This job post is closed and the position is probably filled. Please do not apply.
π€ Automatically closed by a robot after apply link
was detected as broken.
Description:
The Data Scientist will manage the complete Model Development Life Cycle (MDLC), from problem definition to model deployment and monitoring.
This role involves collaborating with cross-functional teams to deliver machine learning models that support business objectives and drive innovation.
Responsibilities include defining and structuring data-driven problems, gathering and preprocessing data from multiple sources, and conducting exploratory data analysis (EDA).
The Data Scientist will create, extract, and transform features to improve model performance and select appropriate machine learning models based on the problem at hand.
Training models using tools like Scikit-learn, TensorFlow, or PyTorch is required, along with evaluating model performance and optimizing hyperparameters.
The role also includes deploying models in a production environment and ensuring scalability and integration with existing systems.
Post-deployment, the Data Scientist will monitor model performance, address model drift, and retrain models as needed.

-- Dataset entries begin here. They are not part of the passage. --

(** The actions and what comes with them; the rules come back with the
    offsets of their variables set. *)
Definition print_action_table (t : Tree) (nvar : Z) (counts : list Z) (w : writer)
  : result (list rule * writer) :=
  match Actions t with
  | [] => Ok (ruleList t, w)
  | _ :: _ =>
      let nact := Z.of_nat (length (Actions t)) in
      let bits := action_bits nact in
      let w := print (nl +:+ tab +:+ "actions := [...]func(string, int){") w in
      '(rs, w) ← print_actions (Actions t) (ruleList t, w);
      let w :=
        if 0 <? nvar
        then print (tpl_yymeta (pretty nact) (define_of t "yystype")
                               (pretty (nact + 1)) (pretty (nact + 2))) w
        else print (tab +:+ "}" +:+ nl) w in
      let w := print (tpl_thunks (pretty bits)) w in
      let w := print tpl_resetBuffer w in
      let w := if 0 <? count_of TypeCommit counts then print tpl_commit w else w in
      Ok (rs, set_hasCommit true w)
  end.

Definition print_matchers (counts : list Z) (w : writer) : writer :=
  let w := if 0 <? count_of TypeDot counts then print tpl_matchDot w else w in
  let w := if 0 <? count_of TypeCharacter counts then print tpl_matchChar w else w in
  if 0 <? count_of TypeString counts then print tpl_matchString w else w.

Definition print_class_table (t : Tree) (w : writer) : gmap string Z * writer :=
  match map_to_list (classes t) with
  | [] => (∅, w)
  | cls =>
      let w := print (nl +:+ tab +:+ "classes := [...][32]uint8{" +:+ nl) w in
      let '(m, w) := print_classes cls w in
      (m, print tpl_matchClass w)
  end.

Definition lift_result {A B : Type} (r : result A) (k : A -> option (result B))
  : option (result B) :=
  match r with
  | Ok a => k a
  | Panic p => Some (Panic p)
  | Diverge => Some Diverge
  end.

Definition lift_fuel {A B : Type} (r : option (result A)) (k : A -> option (result B))
  : option (result B) :=
  match r with
  | Some (Ok a) => k a
  | Some (Panic p) => Some (Panic p)
  | Some Diverge => Some Diverge
  | None => None
  end.

(** The analyses before any text is written: the tree with the rules
    registered, the counts, the error stream of the left-recursion pass,
    and the rewritten alternations when the switch flag is set. *)
Definition analyse (t : Tree) (fuel : nat)
  : option (result (Tree * list Z * list string)) :=
  let t1 := prepare t in
  lift_result (count_types t1) (fun counts =>
  lift_fuel (count_rules t1 fuel) (fun rc =>
  let t2 := set_rulesCount rc t1 in
  lift_fuel (recursion_pass t2 fuel) (fun err =>
  lift_fuel (if _switch t2 then optimize_pass t2 fuel else Some (Ok (ruleList t2)))
    (fun rs => Some (Ok (set_ruleList rs t2, counts, err)))))).

(** Everything Compile writes to the file, once it is created. *)
Definition emit (t : Tree) (counts : list Z) (fuel : nat) : M unit := fun s =>
  let nvar := count_nvar t in
  let w := print_prelude t nvar (cs_w s) in
  match print_action_table t nvar counts w with
  | Panic p => Some (Panic p)
  | Diverge => Some Diverge
  | Ok (rs, w) =>
      let t' := set_ruleList rs t in
      let w := print_matchers counts w in
      let '(cls, w) := print_class_table t' w in
      let env := mkEnv t' cls (negb (Nat.eqb (length (Actions t')) 0)) in
      (_ ← emit_rules env fuel;
       doP (fun w => foldl (fun w s => print s w) w (trailers t')))
        (mkCs w (cs_err s))
  end.

(** Compile(file).  [created] tells whether os.Create succeeded; the result
    is the text of the file and the error stream. *)
Definition Compile (t : Tree) (fuel : nat) (created : bool)
  : option (result (list string * list string)) :=
  lift_fuel (analyse t fuel) (fun '(t', counts, err) =>
    if created then
      lift_fuel (emit t' counts fuel (mkCs newWriter err))
        (fun '(_, s) => Some (Ok (sink (cs_w s), cs_err s)))
    else Some (Ok ([], err))).

(** ** Rules that are used but not defined *)

(** The ids of the rules of the list are distinct and below the next id. *)
Definition distinct_ids (t : Tree) : Prop :=
  NoDup (rule_id <$> ruleList t) /\
  forall r, r ∈ ruleList t -> rule_id r < ruleId t.

(** The rule at slot [i] has the name [R] and no expression. *)
Definition placeholder_at (rs : list rule) (i : nat) (R : string) : Prop :=
  exists r, rs !! i = Some r /\ rule_name r = R /\ rule_expression r = GoNil.

(** A later list has the same rules at the same slots, a rule without
    expression still without one. *)
Definition frame (rs rs' : list rule) : Prop :=
  Forall2 (fun r r' => rule_name r' = rule_name r /\ rule_id r' = rule_id r /\
                       (rule_expression r = GoNil -> rule_expression r' = GoNil))
          rs rs'.

Lemma frame_refl (rs : list rule) : frame rs rs.
Proof. apply Forall2_same_length_lookup_2; [done|]. intros i x y Hx Hy. by simplify_eq. Qed.

Lemma frame_trans (rs1 rs2 rs3 : list rule) :
  frame rs1 rs2 -> frame rs2 rs3 -> frame rs1 rs3.
Proof.
  intros H12 H23. eapply Forall2_trans; [|exact H12|exact H23].
  intros x y z (Hn1 & Hi1 & He1) (Hn2 & Hi2 & He2). repeat split; [congruence..|auto].
Qed.

Lemma frame_ids (rs rs' : list rule) : frame rs rs' -> rule_id <$> rs' = rule_id <$> rs.
Proof. induction 1 as [|x y l k (_ & Hi & _) _ IH]; [done|]. cbn. by rewrite Hi, IH. Qed.

Lemma frame_placeholder (rs rs' : list rule) (i : nat) (R : string) :
  frame rs rs' -> placeholder_at rs i R -> placeholder_at rs' i R.
Proof.
  intros Hf (r & Hr & Hn & He).
  destruct (Forall2_lookup_l _ _ _ _ _ Hf Hr) as (r' & Hr' & Hn' & _ & He').
  exists r'. repeat split; [done|congruence|auto].
Qed.

Lemma frame_store (rs0 rs : list rule) (id : Z) (e : Node) :
  frame rs0 rs ->
  (forall r0, r0 ∈ rs0 -> rule_id r0 = id -> rule_expression r0 <> GoNil) ->
  frame rs0 (store_expression id e rs).
Proof.
  intros Hf. induction Hf as [|x y l k (Hn & Hi & He) _ IH]; intros Hid; [constructor|].
  cbn. constructor.
  - destruct (Z.eqb_spec (rule_id y) id) as [Hy|Hy]; [|done].
    cbn. repeat split; [done..|].
    intros Hx. exfalso. apply (Hid x); [by left|congruence|done].
  - apply IH. intros r0 Hr0. apply Hid. by right.
Qed.

Lemma find_rule_Some (rs : list rule) (id : Z) (r : rule) :
  find_rule rs id = Some r -> rule_id r = id /\ exists j, rs !! j = Some r.
Proof.
  unfold find_rule. induction rs as [|x rs IH]; [done|]. cbn.
  destruct (Z.eqb_spec (rule_id x) id) as [Hx|Hx].
  - intros [= <-]. split; [done|]. by exists 0%nat.
  - intros H. destruct (IH H) as [Hid [j Hj]]. split; [done|]. by exists (S j).
Qed.

(** A rule found with an expression is none of the rules without one. *)
Lemma find_rule_frame (rs0 rs : list rule) (id : Z) (r : rule) :
  NoDup (rule_id <$> rs0) -> frame rs0 rs ->
  find_rule rs id = Some r -> rule_expression r <> GoNil ->
  forall r0, r0 ∈ rs0 -> rule_id r0 = rule_id r -> rule_expression r0 <> GoNil.
Proof.
  intros Hnd Hf Hfind He r0 Hr0 Hid Hblank.
  apply find_rule_Some in Hfind as [_ [j Hj]].
  apply list_elem_of_lookup in Hr0 as [i Hi].
  destruct (Forall2_lookup_l _ _ _ _ _ Hf Hi) as (r' & Hr' & _ & Hi' & He').
  rewrite <- (frame_ids _ _ Hf) in Hnd.
  assert (i = j) as ->.
  { eapply NoDup_lookup; [exact Hnd| |].
    - rewrite list_lookup_fmap, Hr'. reflexivity.
    - rewrite list_lookup_fmap, Hj. cbn. congruence. }
  apply He. rewrite Hr' in Hj. injection Hj as <-. auto.
Qed.

Section OptimizerFrame.

Variable t : Tree.
Variable rs0 : list rule.
Hypothesis Hids : NoDup (rule_id <$> rs0).

(** A step of the optimizer that leaves the rules in their slots. *)
Definition keeps {A : Type} (m : MO A) : Prop :=
  forall s a s', frame rs0 (o_rules s) -> m s = Some (Ok (a, s')) ->
                 frame rs0 (o_rules s').

Lemma keeps_ret {A : Type} (a : A) : keeps (mret a).
Proof. intros s a' s' Hf [= _ <-]. exact Hf. Qed.

Lemma keeps_bind {A B : Type} (m : MO A) (f : A -> MO B) :
  keeps m -> (forall a, keeps (f a)) -> keeps (m ≫= f).
Proof.
  intros Hm Hk s b s' Hf H. unfold mbind, MO_bind in H.
  destruct (m s) as [[[a s1]| |]|] eqn:Hms; try discriminate.
  eapply Hk; [|exact H]. eapply Hm; [exact Hf|exact Hms].
Qed.

Lemma keeps_liftO {A : Type} (r : result A) : keeps (liftO r).
Proof. intros s b s' Hf H. unfold liftO in H. destruct r; simplify_eq. exact Hf. Qed.

Lemma keeps_panicO {A : Type} (p : panic) : keeps (@panicO A p).
Proof. intros s b s' Hf H. discriminate. Qed.

Lemma keeps_get_cache (id : Z) : keeps (get_cache id).
Proof.
  intros s b s' Hf H. unfold get_cache in H.
  repeat case_match; simplify_eq. exact Hf.
Qed.

Lemma keeps_put_cache (id : Z) (c : cacheEntry) : keeps (put_cache id c).
Proof. intros s b s' Hf [= _ <-]. exact Hf. Qed.

Lemma keeps_cached (r : rule) (body : MO (props * Node)) :
  keeps body -> keeps (cached t r body).
Proof.
  intros Hb. unfold cached. case_bool_decide; [apply keeps_ret|].
  apply keeps_bind; [apply keeps_get_cache|]. intros cache.
  destruct (c_reached cache); [apply keeps_ret|].
  apply keeps_bind; [apply keeps_put_cache|]. intros _.
  apply keeps_bind; [exact Hb|]. intros [p e'].
  apply keeps_bind; [apply keeps_put_cache|]. intros _. apply keeps_ret.
Qed.

Lemma keeps_stored (opt : Node -> MO (props * Node)) (r : rule) :
  keeps (opt (GetExpression r)) ->
  (rule_expression r <> GoNil ->
   forall r0, r0 ∈ rs0 -> rule_id r0 = rule_id r -> rule_expression r0 <> GoNil) ->
  keeps (optimize_stored t opt r).
Proof.
  intros Hopt Hr. unfold optimize_stored.
  apply keeps_bind; [by apply keeps_cached|]. intros [p oe].
  apply keeps_bind; [|intros; apply keeps_ret].
  destruct oe as [e'|]; [|apply keeps_ret].
  destruct (rule_expression r) eqn:He; try apply keeps_ret;
    (intros s b s' Hf [= _ <-]; cbn; apply frame_store; [exact Hf|];
     apply Hr; discriminate).
Qed.

Lemma keeps_by_name (opt : Node -> MO (props * Node)) (text : string) :
  (forall e, keeps (opt e)) ->
  keeps (r ← current_rule t text;
         match r with
         | None => panicO NilDereference
         | Some r => optimize_stored t opt r
         end).
Proof.
  intros Hopt s b s' Hf H. unfold mbind, MO_bind, current_rule in H.
  destruct (rules t !! text) as [[|id]|].
  - revert H. apply keeps_stored; [apply Hopt|done|exact Hf].
  - destruct (find_rule (o_rules s) id) as [r|] eqn:Hfind; [|discriminate].
    revert H. apply keeps_stored; [apply Hopt| |exact Hf].
    intros He. by eapply find_rule_frame.
  - discriminate.
Qed.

Clear and actionable insights will be provided through model interpretation techniques, and results will be presented to both technical and non-technical stakeholders.
Requirements:
A PhD degree in Computer Science, Data Science, Statistics, Engineering, or a related field is required.
Candidates must have 3+ years of experience in machine learning, statistical modeling, and data science.
Proficiency in Python and SQL, along with experience using libraries such as Pandas, NumPy, Scikit-learn, TensorFlow, and Keras, is essential.
Hands-on experience with model deployment tools such as Flask, Docker, Kubernetes, and cloud platforms like AWS, Azure, or Google Cloud is necessary.
Strong knowledge of data preprocessing techniques, feature engineering, and exploratory data analysis is required.
Experience with hyperparameter tuning techniques, such as Grid Search and Bayesian Optimization, is expected.
Familiarity with model monitoring tools like MLflow, Prometheus, or Grafana is preferred.
Excellent communication skills are necessary to translate technical results into actionable insights for stakeholders.
Strong problem-solving skills and the ability to work on complex, data-driven projects are essential.
Benefits:
The position offers a fully remote work environment within the United States.
Employees will have the opportunity to work on innovative projects that drive business objectives.
The role provides a chance to collaborate with cross-functional teams and enhance technical skills in machine learning and data science.
Competitive salary and benefits package will be provided, although specific details are not mentioned.
Opportunities for professional development and growth within the organization are available.